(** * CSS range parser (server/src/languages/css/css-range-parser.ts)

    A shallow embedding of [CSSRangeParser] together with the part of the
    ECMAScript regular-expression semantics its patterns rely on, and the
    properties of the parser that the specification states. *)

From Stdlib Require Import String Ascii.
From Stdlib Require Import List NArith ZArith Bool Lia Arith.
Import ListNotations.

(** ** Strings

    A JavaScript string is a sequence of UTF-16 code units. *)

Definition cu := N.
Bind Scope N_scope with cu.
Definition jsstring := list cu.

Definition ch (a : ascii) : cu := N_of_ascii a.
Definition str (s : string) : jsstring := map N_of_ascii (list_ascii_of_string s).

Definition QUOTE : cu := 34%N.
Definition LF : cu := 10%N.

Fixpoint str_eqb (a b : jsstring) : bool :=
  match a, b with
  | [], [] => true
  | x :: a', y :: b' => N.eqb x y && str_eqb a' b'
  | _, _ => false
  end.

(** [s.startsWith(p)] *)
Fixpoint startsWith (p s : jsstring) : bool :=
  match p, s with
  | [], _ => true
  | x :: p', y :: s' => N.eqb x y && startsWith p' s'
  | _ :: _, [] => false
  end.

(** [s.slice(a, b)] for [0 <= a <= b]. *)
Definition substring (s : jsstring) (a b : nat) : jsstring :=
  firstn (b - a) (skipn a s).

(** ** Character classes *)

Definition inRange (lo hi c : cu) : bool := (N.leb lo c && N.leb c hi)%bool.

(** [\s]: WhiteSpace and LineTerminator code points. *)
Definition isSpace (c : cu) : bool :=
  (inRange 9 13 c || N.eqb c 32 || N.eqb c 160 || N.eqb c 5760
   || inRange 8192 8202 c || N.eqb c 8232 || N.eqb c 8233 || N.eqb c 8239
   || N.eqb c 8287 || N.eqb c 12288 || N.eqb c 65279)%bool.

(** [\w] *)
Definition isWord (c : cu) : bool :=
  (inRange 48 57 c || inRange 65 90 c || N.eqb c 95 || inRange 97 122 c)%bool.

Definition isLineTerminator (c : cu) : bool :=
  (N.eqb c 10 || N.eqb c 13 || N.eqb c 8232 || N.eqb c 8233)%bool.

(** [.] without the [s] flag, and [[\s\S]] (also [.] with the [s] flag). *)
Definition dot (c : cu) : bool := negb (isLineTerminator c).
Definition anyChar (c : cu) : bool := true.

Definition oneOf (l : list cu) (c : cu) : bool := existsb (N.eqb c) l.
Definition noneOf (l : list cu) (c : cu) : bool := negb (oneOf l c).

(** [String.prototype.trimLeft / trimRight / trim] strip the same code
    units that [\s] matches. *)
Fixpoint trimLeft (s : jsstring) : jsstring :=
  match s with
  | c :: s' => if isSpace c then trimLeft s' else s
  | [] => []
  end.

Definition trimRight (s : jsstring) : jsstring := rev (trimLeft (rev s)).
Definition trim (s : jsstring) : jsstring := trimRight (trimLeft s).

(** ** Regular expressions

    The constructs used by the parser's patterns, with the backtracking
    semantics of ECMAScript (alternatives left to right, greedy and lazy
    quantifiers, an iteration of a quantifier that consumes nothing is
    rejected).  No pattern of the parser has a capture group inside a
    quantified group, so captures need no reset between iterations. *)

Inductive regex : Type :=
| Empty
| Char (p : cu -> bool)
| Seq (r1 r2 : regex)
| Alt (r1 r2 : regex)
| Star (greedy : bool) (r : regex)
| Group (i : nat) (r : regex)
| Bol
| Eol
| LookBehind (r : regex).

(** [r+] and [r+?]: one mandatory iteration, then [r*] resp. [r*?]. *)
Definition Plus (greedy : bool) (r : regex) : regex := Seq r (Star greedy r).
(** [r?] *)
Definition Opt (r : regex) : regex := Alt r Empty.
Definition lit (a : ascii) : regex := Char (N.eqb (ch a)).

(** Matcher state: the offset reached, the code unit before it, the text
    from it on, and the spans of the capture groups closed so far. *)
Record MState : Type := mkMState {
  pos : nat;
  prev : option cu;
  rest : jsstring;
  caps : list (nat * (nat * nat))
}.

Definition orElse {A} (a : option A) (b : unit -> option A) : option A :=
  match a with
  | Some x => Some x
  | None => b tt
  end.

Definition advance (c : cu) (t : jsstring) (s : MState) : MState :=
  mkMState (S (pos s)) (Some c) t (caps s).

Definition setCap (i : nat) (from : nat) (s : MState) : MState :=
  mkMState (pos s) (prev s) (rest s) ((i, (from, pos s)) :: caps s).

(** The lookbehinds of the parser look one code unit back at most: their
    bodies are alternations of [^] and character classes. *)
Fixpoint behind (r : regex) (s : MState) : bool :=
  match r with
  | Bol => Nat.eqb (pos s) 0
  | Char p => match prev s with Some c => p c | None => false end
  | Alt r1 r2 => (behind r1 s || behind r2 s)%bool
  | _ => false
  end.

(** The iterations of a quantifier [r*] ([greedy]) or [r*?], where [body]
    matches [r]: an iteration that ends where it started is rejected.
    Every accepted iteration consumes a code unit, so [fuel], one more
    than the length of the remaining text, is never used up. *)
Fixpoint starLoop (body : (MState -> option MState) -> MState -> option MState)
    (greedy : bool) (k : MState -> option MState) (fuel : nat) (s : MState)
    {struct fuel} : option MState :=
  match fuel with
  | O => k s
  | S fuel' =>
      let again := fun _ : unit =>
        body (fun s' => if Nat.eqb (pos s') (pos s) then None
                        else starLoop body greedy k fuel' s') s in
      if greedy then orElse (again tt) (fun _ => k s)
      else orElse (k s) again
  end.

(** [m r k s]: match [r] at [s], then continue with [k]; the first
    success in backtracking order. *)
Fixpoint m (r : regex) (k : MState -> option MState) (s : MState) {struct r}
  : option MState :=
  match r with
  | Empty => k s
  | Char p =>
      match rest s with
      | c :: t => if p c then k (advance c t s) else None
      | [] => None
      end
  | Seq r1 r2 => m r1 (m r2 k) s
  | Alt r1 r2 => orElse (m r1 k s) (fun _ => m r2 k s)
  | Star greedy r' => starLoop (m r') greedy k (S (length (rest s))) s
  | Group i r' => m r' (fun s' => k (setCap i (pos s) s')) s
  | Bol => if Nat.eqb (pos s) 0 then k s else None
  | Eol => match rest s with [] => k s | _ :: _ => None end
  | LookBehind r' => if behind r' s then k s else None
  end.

▬▬▬▬▬▬

Write out the listing once more, matching it exactly.

• The answer:
(** * CSS range parser (server/src/languages/css/css-range-parser.ts)

    A shallow embedding of [CSSRangeParser] together with the part of the
    ECMAScript regular-expression semantics its patterns rely on, and the
    properties of the parser that the specification states. *)

From Stdlib Require Import String Ascii.
From Stdlib Require Import List NArith ZArith Bool Lia Arith.
Import ListNotations.

(** ** Strings

    A JavaScript string is a sequence of UTF-16 code units. *)

Definition cu := N.
Bind Scope N_scope with cu.
Definition jsstring := list cu.

Definition ch (a : ascii) : cu := N_of_ascii a.
Definition str (s : string) : jsstring := map N_of_ascii (list_ascii_of_string s).

Definition QUOTE : cu := 34%N.
Definition LF : cu := 10%N.

Fixpoint str_eqb (a b : jsstring) : bool :=
  match a, b with
  | [], [] => true
  | x :: a', y :: b' => N.eqb x y && str_eqb a' b'
  | _, _ => false
  end.

(** [s.startsWith(p)] *)
Fixpoint startsWith (p s : jsstring) : bool :=
  match p, s with
  | [], _ => true
  | x :: p', y :: s' => N.eqb x y && startsWith p' s'
  | _ :: _, [] => false
  end.

(** [s.slice(a, b)] for [0 <= a <= b]. *)
Definition substring (s : jsstring) (a b : nat) : jsstring :=
  firstn (b - a) (skipn a s).

(** ** Character classes *)

Definition inRange (lo hi c : cu) : bool := (N.leb lo c && N.leb c hi)%bool.

(** [\s]: WhiteSpace and LineTerminator code points. *)
Definition isSpace (c : cu) : bool :=
  (inRange 9 13 c || N.eqb c 32 || N.eqb c 160 || N.eqb c 5760
   || inRange 8192 8202 c || N.eqb c 8232 || N.eqb c 8233 || N.eqb c 8239
   || N.eqb c 8287 || N.eqb c 12288 || N.eqb c 65279)%bool.

(** [\w] *)
Definition isWord (c : cu) : bool :=
  (inRange 48 57 c || inRange 65 90 c || N.eqb c 95 || inRange 97 122 c)%bool.

Definition isLineTerminator (c : cu) : bool :=
  (N.eqb c 10 || N.eqb c 13 || N.eqb c 8232 || N.eqb c 8233)%bool.

(** [.] without the [s] flag, and [[\s\S]] (also [.] with the [s] flag). *)
Definition dot (c : cu) : bool := negb (isLineTerminator c).
Definition anyChar (c : cu) : bool := true.

Definition oneOf (l : list cu) (c : cu) : bool := existsb (N.eqb c) l.
Definition noneOf (l : list cu) (c : cu) : bool := negb (oneOf l c).

(** [String.prototype.trimLeft / trimRight / trim] strip the same code
    units that [\s] matches. *)
Fixpoint trimLeft (s : jsstring) : jsstring :=
  match s with
  | c :: s' => if isSpace c then trimLeft s' else s
  | [] => []
  end.

Definition trimRight (s : jsstring) : jsstring := rev (trimLeft (rev s)).
Definition trim (s : jsstring) : jsstring := trimRight (trimLeft s).

(** ** Regular expressions

    The constructs used by the parser's patterns, with the backtracking
    semantics of ECMAScript (alternatives left to right, greedy and lazy
    quantifiers, an iteration of a quantifier that consumes nothing is
    rejected).  No pattern of the parser has a capture group inside a
    quantified group, so captures need no reset between iterations. *)

Inductive regex : Type :=
| Empty
| Char (p : cu -> bool)
| Seq (r1 r2 : regex)
| Alt (r1 r2 : regex)
| Star (greedy : bool) (r : regex)
| Group (i : nat) (r : regex)
| Bol
| Eol
| LookBehind (r : regex).

(** [r+] and [r+?]: one mandatory iteration, then [r*] resp. [r*?]. *)
Definition Plus (greedy : bool) (r : regex) : regex := Seq r (Star greedy r).
(** [r?] *)
Definition Opt (r : regex) : regex := Alt r Empty.
Definition lit (a : ascii) : regex := Char (N.eqb (ch a)).

(** Matcher state: the offset reached, the code unit before it, the text
    from it on, and the spans of the capture groups closed so far. *)
Record MState : Type := mkMState {
  pos : nat;
  prev : option cu;
  rest : jsstring;
  caps : list (nat * (nat * nat))
}.

Definition orElse {A} (a : option A) (b : unit -> option A) : option A :=
  match a with
  | Some x => Some x
  | None => b tt
  end.

Definition advance (c : cu) (t : jsstring) (s : MState) : MState :=
  mkMState (S (pos s)) (Some c) t (caps s).

Definition setCap (i : nat) (from : nat) (s : MState) : MState :=
  mkMState (pos s) (prev s) (rest s) ((i, (from, pos s)) :: caps s).

(** The lookbehinds of the parser look one code unit back at most: their
    bodies are alternations of [^] and character classes. *)
Fixpoint behind (r : regex) (s : MState) : bool :=
  match r with
  | Bol => Nat.eqb (pos s) 0
  | Char p => match prev s with Some c => p c | None => false end
  | Alt r1 r2 => (behind r1 s || behind r2 s)%bool
  | _ => false
  end.

(** The iterations of a quantifier [r*] ([greedy]) or [r*?], where [body]
    matches [r]: an iteration that ends where it started is rejected.
    Every accepted iteration consumes a code unit, so [fuel], one more
    than the length of the remaining text, is never used up. *)
Fixpoint starLoop (body : (MState -> option MState) -> MState -> option MState)
    (greedy : bool) (k : MState -> option MState) (fuel : nat) (s : MState)
    {struct fuel} : option MState :=
  match fuel with
  | O => k s
  | S fuel' =>
      let again := fun _ : unit =>
        body (fun s' => if Nat.eqb (pos s') (pos s) then None
                        else starLoop body greedy k fuel' s') s in
      if greedy then orElse (again tt) (fun _ => k s)
      else orElse (k s) again
  end.

(** [m r k s]: match [r] at [s], then continue with [k]; the first
    success in backtracking order. *)
Fixpoint m (r : regex) (k : MState -> option MState) (s : MState) {struct r}
  : option MState :=
  match r with
  | Empty => k s
  | Char p =>
      match rest s with
      | c :: t => if p c then k (advance c t s) else None
      | [] => None
      end
  | Seq r1 r2 => m r1 (m r2 k) s
  | Alt r1 r2 => orElse (m r1 k s) (fun _ => m r2 k s)
  | Star greedy r' => starLoop (m r') greedy k (S (length (rest s))) s
  | Group i r' => m r' (fun s' => k (setCap i (pos s) s')) s
  | Bol => if Nat.eqb (pos s) 0 then k s else None
  | Eol => match rest s with [] => k s | _ :: _ => None end
  | LookBehind r' => if behind r' s then k s else None
  end.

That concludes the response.